• Input material:
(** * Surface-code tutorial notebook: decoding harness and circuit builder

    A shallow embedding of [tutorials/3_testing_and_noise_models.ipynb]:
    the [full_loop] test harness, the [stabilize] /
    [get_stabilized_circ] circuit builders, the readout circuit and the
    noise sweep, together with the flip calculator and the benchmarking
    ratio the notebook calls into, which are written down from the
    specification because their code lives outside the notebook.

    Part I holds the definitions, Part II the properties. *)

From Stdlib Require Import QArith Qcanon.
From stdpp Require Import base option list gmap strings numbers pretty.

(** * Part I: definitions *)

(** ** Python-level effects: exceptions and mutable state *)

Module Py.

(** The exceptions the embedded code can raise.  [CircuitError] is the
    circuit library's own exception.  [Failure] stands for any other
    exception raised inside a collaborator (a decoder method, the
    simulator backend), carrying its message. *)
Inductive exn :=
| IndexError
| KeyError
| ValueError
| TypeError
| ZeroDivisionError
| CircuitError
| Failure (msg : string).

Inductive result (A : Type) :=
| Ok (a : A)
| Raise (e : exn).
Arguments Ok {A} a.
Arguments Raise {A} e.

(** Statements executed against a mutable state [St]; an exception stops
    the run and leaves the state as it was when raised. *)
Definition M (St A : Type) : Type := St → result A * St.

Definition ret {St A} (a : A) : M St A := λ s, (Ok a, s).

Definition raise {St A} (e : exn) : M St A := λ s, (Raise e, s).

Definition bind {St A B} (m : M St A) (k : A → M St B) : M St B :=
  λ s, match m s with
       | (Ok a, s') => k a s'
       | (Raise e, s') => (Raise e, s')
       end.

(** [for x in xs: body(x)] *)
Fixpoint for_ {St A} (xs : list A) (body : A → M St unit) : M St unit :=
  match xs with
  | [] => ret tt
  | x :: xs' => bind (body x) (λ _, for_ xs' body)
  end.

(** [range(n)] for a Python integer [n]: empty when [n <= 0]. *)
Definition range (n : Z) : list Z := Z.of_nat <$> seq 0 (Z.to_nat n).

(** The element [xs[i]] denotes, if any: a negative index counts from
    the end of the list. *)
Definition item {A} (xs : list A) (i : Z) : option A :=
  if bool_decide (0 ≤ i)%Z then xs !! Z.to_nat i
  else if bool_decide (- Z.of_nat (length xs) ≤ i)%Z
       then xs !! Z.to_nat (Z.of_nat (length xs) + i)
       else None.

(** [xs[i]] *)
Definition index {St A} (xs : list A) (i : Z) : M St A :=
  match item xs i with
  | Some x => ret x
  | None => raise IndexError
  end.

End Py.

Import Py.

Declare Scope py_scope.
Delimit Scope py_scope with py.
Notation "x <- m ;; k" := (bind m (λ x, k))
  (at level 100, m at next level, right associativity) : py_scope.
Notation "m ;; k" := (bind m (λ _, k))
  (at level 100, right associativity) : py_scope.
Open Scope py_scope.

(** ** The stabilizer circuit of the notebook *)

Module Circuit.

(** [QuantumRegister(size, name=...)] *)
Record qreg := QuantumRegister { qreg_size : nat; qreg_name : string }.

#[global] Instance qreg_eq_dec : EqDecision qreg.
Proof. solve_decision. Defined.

...

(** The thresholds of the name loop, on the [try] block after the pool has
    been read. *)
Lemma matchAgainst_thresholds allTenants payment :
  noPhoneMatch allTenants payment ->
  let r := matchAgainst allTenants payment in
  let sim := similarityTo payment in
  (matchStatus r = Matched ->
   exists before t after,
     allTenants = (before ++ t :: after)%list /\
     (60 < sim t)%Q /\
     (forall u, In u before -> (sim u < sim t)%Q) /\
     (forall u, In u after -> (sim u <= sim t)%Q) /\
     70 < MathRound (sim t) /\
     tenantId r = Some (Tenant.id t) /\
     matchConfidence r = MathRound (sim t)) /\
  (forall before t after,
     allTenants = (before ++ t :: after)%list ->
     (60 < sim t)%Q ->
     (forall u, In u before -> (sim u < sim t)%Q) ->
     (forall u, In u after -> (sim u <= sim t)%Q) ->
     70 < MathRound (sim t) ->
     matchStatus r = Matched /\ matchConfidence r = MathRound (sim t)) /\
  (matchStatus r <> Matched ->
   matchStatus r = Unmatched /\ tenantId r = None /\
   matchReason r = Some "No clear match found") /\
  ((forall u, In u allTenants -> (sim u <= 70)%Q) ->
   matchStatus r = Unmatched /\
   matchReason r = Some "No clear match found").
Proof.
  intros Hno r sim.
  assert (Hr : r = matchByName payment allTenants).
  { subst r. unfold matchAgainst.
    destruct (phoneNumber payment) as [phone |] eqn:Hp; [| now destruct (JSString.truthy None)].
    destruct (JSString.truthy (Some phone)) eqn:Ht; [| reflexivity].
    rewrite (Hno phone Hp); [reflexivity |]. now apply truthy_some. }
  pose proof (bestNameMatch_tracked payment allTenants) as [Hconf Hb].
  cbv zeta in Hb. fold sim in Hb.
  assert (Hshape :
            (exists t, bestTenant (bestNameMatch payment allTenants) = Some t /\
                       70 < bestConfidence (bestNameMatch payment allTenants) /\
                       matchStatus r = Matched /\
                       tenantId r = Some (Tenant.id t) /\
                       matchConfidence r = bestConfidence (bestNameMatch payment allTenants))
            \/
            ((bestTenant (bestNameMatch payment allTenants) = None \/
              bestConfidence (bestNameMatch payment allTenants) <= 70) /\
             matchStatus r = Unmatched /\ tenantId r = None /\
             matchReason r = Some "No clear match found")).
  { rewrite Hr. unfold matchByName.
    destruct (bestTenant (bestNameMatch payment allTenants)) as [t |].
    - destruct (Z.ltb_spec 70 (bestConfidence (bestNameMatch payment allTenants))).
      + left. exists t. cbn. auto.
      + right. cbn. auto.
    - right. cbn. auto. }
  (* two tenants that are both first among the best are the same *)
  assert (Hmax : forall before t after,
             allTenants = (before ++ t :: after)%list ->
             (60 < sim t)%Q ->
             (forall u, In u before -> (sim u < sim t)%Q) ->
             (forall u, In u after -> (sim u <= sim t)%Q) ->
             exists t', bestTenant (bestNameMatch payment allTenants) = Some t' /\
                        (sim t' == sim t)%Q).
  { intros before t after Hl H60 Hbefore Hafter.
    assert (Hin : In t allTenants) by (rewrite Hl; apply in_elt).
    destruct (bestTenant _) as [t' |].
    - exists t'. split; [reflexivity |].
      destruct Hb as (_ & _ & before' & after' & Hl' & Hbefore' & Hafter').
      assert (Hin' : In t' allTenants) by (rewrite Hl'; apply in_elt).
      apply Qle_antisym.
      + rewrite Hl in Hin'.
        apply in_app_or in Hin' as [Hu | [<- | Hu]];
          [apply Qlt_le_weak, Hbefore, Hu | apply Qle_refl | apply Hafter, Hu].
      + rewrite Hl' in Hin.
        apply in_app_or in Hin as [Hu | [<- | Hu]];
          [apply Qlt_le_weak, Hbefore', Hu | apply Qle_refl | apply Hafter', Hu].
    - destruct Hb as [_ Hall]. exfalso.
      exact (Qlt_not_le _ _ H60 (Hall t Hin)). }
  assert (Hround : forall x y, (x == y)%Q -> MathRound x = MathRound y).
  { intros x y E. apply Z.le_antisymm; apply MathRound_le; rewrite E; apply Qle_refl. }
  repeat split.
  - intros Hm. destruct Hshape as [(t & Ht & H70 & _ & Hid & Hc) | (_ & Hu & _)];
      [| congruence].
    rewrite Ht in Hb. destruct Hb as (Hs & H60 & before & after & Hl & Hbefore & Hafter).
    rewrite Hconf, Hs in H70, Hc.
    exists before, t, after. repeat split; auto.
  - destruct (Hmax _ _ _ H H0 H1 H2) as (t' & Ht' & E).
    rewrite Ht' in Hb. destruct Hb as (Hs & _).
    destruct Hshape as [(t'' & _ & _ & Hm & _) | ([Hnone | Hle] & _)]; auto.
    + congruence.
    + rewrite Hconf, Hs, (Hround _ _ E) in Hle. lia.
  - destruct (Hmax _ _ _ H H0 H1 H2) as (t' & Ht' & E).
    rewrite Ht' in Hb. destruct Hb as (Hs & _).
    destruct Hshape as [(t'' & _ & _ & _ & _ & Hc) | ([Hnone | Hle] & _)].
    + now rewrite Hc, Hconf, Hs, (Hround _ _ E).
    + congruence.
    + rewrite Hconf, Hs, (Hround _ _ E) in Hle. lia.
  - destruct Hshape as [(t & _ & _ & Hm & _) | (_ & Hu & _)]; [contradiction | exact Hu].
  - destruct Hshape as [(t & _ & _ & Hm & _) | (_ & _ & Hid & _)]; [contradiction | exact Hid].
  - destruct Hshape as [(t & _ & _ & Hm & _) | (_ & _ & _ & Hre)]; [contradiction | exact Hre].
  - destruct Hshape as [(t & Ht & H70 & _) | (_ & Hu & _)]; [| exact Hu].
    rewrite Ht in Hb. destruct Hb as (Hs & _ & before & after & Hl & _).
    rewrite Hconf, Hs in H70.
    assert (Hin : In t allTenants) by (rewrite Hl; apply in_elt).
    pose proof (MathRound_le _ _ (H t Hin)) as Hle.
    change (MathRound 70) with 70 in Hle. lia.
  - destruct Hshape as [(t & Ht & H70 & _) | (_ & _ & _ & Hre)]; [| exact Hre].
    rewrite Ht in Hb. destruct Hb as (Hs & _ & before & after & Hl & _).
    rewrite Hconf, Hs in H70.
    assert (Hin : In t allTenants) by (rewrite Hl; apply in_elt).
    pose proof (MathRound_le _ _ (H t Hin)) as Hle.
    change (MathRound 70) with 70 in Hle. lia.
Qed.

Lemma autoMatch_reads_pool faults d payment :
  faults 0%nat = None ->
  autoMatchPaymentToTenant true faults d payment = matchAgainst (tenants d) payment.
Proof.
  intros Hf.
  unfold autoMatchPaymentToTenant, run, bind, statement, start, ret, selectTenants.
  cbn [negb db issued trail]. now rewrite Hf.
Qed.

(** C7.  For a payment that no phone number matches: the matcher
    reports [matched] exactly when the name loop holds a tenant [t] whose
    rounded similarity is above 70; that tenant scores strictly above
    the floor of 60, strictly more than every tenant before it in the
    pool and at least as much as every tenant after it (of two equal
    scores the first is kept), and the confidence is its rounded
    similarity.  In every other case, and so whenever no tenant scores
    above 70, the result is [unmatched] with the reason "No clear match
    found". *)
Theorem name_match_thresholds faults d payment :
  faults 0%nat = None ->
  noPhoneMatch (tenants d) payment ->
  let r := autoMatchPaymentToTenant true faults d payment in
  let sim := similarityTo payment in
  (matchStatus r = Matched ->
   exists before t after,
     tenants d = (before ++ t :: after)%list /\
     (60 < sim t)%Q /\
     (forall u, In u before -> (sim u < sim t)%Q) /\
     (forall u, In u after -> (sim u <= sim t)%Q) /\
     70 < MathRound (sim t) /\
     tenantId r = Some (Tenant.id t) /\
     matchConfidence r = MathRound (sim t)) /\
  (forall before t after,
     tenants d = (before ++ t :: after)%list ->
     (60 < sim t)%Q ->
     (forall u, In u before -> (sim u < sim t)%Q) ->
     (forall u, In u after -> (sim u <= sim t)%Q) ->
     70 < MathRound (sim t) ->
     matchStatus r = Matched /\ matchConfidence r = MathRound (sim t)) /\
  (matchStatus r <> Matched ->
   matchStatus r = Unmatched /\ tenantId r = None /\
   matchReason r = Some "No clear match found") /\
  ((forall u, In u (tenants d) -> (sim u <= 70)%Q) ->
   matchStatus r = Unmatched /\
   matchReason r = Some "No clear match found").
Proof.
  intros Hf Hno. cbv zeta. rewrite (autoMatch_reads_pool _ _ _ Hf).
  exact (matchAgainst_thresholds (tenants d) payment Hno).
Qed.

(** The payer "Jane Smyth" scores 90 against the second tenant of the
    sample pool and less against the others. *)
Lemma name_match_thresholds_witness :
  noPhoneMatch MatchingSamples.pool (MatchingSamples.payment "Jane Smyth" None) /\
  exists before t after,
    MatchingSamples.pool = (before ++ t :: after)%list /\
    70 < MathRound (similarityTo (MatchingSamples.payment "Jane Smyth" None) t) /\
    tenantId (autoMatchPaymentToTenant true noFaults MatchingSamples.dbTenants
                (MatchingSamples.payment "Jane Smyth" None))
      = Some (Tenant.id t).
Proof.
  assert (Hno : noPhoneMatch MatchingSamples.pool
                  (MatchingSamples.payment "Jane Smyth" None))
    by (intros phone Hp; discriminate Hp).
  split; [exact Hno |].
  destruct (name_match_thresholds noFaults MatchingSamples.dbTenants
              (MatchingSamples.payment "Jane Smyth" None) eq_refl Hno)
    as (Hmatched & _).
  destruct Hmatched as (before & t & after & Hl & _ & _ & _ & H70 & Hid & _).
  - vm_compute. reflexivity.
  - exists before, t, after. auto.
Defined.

--

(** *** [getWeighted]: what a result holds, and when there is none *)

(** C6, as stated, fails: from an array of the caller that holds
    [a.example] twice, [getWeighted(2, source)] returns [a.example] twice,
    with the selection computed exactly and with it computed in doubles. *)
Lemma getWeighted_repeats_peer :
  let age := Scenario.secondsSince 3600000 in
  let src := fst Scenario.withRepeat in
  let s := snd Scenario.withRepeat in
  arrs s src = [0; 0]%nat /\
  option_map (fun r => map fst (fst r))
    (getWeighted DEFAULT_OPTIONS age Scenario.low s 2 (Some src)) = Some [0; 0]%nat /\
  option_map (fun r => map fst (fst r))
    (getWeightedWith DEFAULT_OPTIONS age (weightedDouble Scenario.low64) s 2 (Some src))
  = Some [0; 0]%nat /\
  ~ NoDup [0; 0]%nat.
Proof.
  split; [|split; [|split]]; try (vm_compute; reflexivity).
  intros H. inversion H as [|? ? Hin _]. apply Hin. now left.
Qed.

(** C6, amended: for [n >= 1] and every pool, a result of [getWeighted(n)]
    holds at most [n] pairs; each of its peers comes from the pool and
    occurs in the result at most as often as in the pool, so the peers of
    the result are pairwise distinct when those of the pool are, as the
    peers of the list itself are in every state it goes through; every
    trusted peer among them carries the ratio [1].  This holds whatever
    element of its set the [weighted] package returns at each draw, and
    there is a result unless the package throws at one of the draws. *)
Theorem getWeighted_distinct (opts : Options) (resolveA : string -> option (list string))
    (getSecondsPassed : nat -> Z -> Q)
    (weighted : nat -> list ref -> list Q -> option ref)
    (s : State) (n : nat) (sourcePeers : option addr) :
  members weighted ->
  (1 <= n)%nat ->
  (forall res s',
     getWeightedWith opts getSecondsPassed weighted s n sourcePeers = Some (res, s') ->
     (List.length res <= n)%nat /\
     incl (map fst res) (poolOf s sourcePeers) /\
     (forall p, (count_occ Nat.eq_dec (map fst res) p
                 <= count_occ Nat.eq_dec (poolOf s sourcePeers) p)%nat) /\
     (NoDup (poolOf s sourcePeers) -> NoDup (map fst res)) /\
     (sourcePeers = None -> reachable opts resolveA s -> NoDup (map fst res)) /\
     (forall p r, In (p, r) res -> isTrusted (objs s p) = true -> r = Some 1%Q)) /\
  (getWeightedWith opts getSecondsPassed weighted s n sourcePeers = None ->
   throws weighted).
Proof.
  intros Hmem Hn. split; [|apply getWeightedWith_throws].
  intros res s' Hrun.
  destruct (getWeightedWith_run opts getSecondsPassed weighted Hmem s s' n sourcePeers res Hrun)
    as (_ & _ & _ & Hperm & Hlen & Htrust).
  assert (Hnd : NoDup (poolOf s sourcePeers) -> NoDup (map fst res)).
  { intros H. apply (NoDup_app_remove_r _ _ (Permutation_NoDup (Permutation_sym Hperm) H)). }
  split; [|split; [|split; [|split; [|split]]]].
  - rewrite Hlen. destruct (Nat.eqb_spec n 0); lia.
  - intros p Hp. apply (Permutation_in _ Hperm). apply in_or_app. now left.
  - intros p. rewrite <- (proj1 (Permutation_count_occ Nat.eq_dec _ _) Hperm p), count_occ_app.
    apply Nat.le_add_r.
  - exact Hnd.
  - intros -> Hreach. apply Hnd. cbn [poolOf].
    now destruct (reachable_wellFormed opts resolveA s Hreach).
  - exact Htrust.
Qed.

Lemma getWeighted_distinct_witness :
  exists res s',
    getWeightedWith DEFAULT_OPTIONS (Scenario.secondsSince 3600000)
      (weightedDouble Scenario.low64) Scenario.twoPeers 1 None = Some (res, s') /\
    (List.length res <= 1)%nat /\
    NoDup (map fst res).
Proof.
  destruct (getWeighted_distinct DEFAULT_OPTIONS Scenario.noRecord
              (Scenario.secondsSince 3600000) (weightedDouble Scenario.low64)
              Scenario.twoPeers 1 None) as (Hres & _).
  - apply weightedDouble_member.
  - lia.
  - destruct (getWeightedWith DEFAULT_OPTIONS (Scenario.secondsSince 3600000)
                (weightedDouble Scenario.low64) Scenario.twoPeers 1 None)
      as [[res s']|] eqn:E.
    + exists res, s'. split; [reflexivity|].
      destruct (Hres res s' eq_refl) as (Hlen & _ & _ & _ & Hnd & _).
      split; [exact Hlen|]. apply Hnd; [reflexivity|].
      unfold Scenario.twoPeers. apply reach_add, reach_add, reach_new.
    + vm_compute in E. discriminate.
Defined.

• Requirement: From the listing above, return the lines starting at the one with "- rewrite Hlen." and ending at the one with "Scenario.twoPeers 1 None) as", both kept, exactly as they appear and nothing more.

• Written solution:
  - rewrite Hlen. destruct (Nat.eqb_spec n 0); lia.
  - intros p Hp. apply (Permutation_in _ Hperm). apply in_or_app. now left.
  - intros p. rewrite <- (proj1 (Permutation_count_occ Nat.eq_dec _ _) Hperm p), count_occ_app.
    apply Nat.le_add_r.
  - exact Hnd.
  - intros -> Hreach. apply Hnd. cbn [poolOf].
    now destruct (reachable_wellFormed opts resolveA s Hreach).
  - exact Htrust.
Qed.

Lemma getWeighted_distinct_witness :
  exists res s',
    getWeightedWith DEFAULT_OPTIONS (Scenario.secondsSince 3600000)
      (weightedDouble Scenario.low64) Scenario.twoPeers 1 None = Some (res, s') /\
    (List.length res <= 1)%nat /\
    NoDup (map fst res).
Proof.
  destruct (getWeighted_distinct DEFAULT_OPTIONS Scenario.noRecord
              (Scenario.secondsSince 3600000) (weightedDouble Scenario.low64)
              Scenario.twoPeers 1 None) as (Hres & _).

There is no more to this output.